Segment Start: EXTRACTED DATA
(* src: cmd/mellomting/init.go initArguments *)
Record initArguments := mkInitArguments {
  ia_paths : initPaths; ia_Listener : initListener; ia_Sandbox : string; ia_SandboxMode : string; ia_DryRun : bool; ia_Servers : list Server; ia_UnitInstalled : bool
}.

(* src: cmd/mellomting/init.go parseInitArguments *)
Definition parseInitArguments (url_parse : string -> option URL) (cwd goos : string) (configPath listen sandboxMode : string) (sandboxSet dryRun : bool) (rawServers : list string)
  : result init_error initArguments :=
  match rawServers with
  | [] => Err NoServers
  | _ =>
      let? servers := parseInitServers url_parse rawServers in
      let? listener := parseInitListen (if String.eqb listen "" then defaultInitListen else listen) in
      let mode := if sandboxSet then sandboxMode else ModeBestEffort in
      if negb (one_of [ModeRequired; ModeBestEffort; ModeDisabled] mode) then Err SandboxMode
      else Ok (mkInitArguments (resolveInitAuthPaths cwd configPath) listener (initSandboxFor goos) mode dryRun servers false)
  end.

(** ** Rendering *)

(** The values the configuration document is made of; a map is the list of
    its entries, which the encoder sorts. *)
Inductive doc := DStr (s : string) | DInt (n : Z) | DBool (b : bool) | DStrs (l : list string) | DMap (l : list (string * doc)).

(* src: cmd/mellomting/init.go initSandbox.doc *)
Definition sandbox_doc (section mode : string) : doc :=
  DMap (("mode", DStr mode) :: if String.eqb section "landlock" then [("minimum_abi", DInt DefaultMinimumABI)] else []).

(* src: cmd/mellomting/init.go 587-599 renderInitConfig *)
Definition server_doc (l : initListener) : doc :=
  DMap (("listen", DMap ([("network", DStr (li_Network l)); ("address", DStr (li_Address l))] ++
          if String.eqb (li_Network l) "unix" then [("mode", DStr DefaultUnixSocketMode)] else [])) ::
        if String.eqb (li_Network l) "tcp" && li_AllowPlaintext l then [("allow_plaintext_non_loopback", DBool true)] else []).

(* src: cmd/mellomting/init.go 601-612 renderInitConfig *)
Definition network_doc (policy : BackendNetwork) : option doc :=
  if String.eqb (bn_Mode policy) "loopback-only" then Some (DMap [("mode", DStr (bn_Mode policy))])
  else if String.eqb (bn_Mode policy) "allowed-cidrs" then Some (DMap [("mode", DStr (bn_Mode policy)); ("cidrs", DStrs (bn_CIDRs policy))])
  else None.

(** The document, before it is encoded. *)
(* src: cmd/mellomting/init.go 614-641 renderInitConfig *)
Definition config_doc (args : initArguments) (discovered : Result) (policy : BackendNetwork) : option doc :=
  option_map (fun network =>
    DMap [("version", DInt 1);
          ("server", server_doc (ia_Listener args));
          ("auth", DMap [("pepper_file", DStr (PepperPath (ia_paths args))); ("users_file", DStr (UsersPath (ia_paths args)))]);
          ("security", DMap [("backend_network", network); (ia_Sandbox args, sandbox_doc (ia_Sandbox args) (ia_SandboxMode args))]);
          ("servers", DMap (map (fun s => (sv_Name s, DMap [("url", DStr (sv_BaseURL s))])) (ia_Servers args)));
          ("models", DMap (map (fun name => (name, DMap [("type", DStr "generation"); ("servers", DStrs (default [] (discovered !! name)))])) (SortedModels discovered)))])
    (network_doc policy).

(* src: cmd/mellomting/help.go plural *)
Definition plural (n : nat) (noun : string) : string := dec_abs (Z.of_nat n) +:+ " " +:+ noun +:+ if (n =? 1)%nat then "" else "s".

Definition line (s : string) : string := s +:+ String ch_nl "".

(** At most twenty models. *)
(* src: cmd/mellomting/init.go printInitSummary *)
Definition init_summary (aggregate : Result) : string :=
  let models := SortedModels aggregate in
  line ("discovered " +:+ plural (length models) "model" +:+ ":") +:+
  String.concat "" (map (fun name => line ("  " +:+ name +:+ ": " +:+ join_with ", " (default [] (aggregate !! name)))) (take 20 models)) +:+
  if (20 <? length models)%nat then line ("  (" +:+ dec_abs (Z.of_nat (length models - 20)) +:+ " more omitted)") else "".

(* src: cmd/mellomting/init.go printInitCompletion *)
Definition init_completion (args : initArguments) : string :=
  let path := ConfigPath (ia_paths args) in
  let configFlag := if String.eqb path DefaultConfigPath then "" else " --config " +:+ path in
  line ("initialized " +:+ path) +:+ line "next:" +:+
  if ia_UnitInstalled args then line ("  sudo mellomting key create local" +:+ configFlag) +:+ line "  sudo systemctl enable --now mellomting"
  else line ("  mellomting key create local" +:+ configFlag) +:+ line ("  mellomting serve" +:+ configFlag).

(** ** [initCmd] *)

(** What [init] does to the world, each of it modelled elsewhere: one request
    to a server, random bytes, a write to an output, the publication. *)
Inductive iop := Discover (s : Setup.Server) | Entropy (n : nat) | Print (stdout : bool) (text : string) | Publish (paths : initPaths) (a : initArtifacts) | StatUnit (path : string) | CheckSandbox.
Definition ians (o : iop) : Type :=
  match o with
  | Discover _ => result Setup.fetch_error (list string)
  | Entropy _ => option string
  | Print _ _ => bool
  | Publish _ _ => result commit_error unit
  | StatUnit _ => bool
  | CheckSandbox => Sandbox.Report
  end.
Notation iprog := (Prog.prog ians).
Definition print_to (stdout : bool) (text : string) : iprog bool := call (Print stdout text).
Definition stat_unit (path : string) : iprog bool := call (StatUnit path).
Definition check_sandbox : iprog Sandbox.Report := call CheckSandbox.
Definition publish (paths : initPaths) (a : initArtifacts) : iprog bool := let! r := call (Publish paths a) in Ret (is_ok r).

Section Run.
Context {F : Type} `{Float64 F}.
Variable url_parse : string -> option URL.
(** gopkg.in/yaml.v3: the encoder, the documents of a text, and the strict
    decoders of a configuration and of a users file. *)
Variable yaml_marshal : doc -> option string.
Variable yaml_stream : string -> list (option ynode).
Variable yaml_is_map : ynode -> bool.
Variable yaml_config : ynode -> option (sourceDoc (F := F)).
Variable yaml_users : ynode -> option (UsersFile F).

(** The servers are asked one after the other; the first error ends it. *)
(* src: cmd/mellomting/init.go 205-213 discoverInitServers *)
Fixpoint discover (servers : list Setup.Server) (results : gmap string (list string)) : iprog (option (gmap string (list string))) :=
  match servers with
  | [] => Ret (Some results)
  | s :: servers =>
      let! r := call (Discover s) in
      match r with Err _ => Ret None | Ok ids => discover servers (<[sv_Name s := ids]> results) end
  end.

(** A rendered configuration that would not load is an error. *)
(* src: cmd/mellomting/init.go renderInitArtifacts *)
Definition renderInitArtifacts (args : initArguments) (discovered : Result) : iprog (option initArtifacts) :=
  if bool_decide (discovered = ∅) then Ret None
  else match DerivePolicy url_parse (ia_Servers args) with
  | Err _ => Ret None
  | Ok policy =>
      let! p := call (Entropy PepperBytes) in
      Ret (match p with
           | None => None
           | Some pepper =>
               if negb (ValidatePepper pepper) then None
               else if negb (is_ok (ParseUsers yaml_stream yaml_users EmptyUsers)) then None
               else match config_doc args discovered policy with
               | None => None
               | Some d =>
                   match yaml_marshal d with
                   | None => None
                   | Some out => if is_ok (Config.Parse yaml_stream yaml_is_map yaml_config url_parse out) then Some (mkArtifacts out EmptyUsers (EncodePepper pepper)) else None
                   end
               end
           end)
  end.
Segment End: EXTRACTED DATA
## THE PROBLEM
Retype every line up to and including the one that contains "result init_error initArguments", beginning at the first line of the records, with no edits.

## EXERCISE ANSWER
(* src: cmd/mellomting/init.go initArguments *)
Record initArguments := mkInitArguments {
  ia_paths : initPaths; ia_Listener : initListener; ia_Sandbox : string; ia_SandboxMode : string; ia_DryRun : bool; ia_Servers : list Server; ia_UnitInstalled : bool
}.

(* src: cmd/mellomting/init.go parseInitArguments *)
Definition parseInitArguments (url_parse : string -> option URL) (cwd goos : string) (configPath listen sandboxMode : string) (sandboxSet dryRun : bool) (rawServers : list string)
  : result init_error initArguments :=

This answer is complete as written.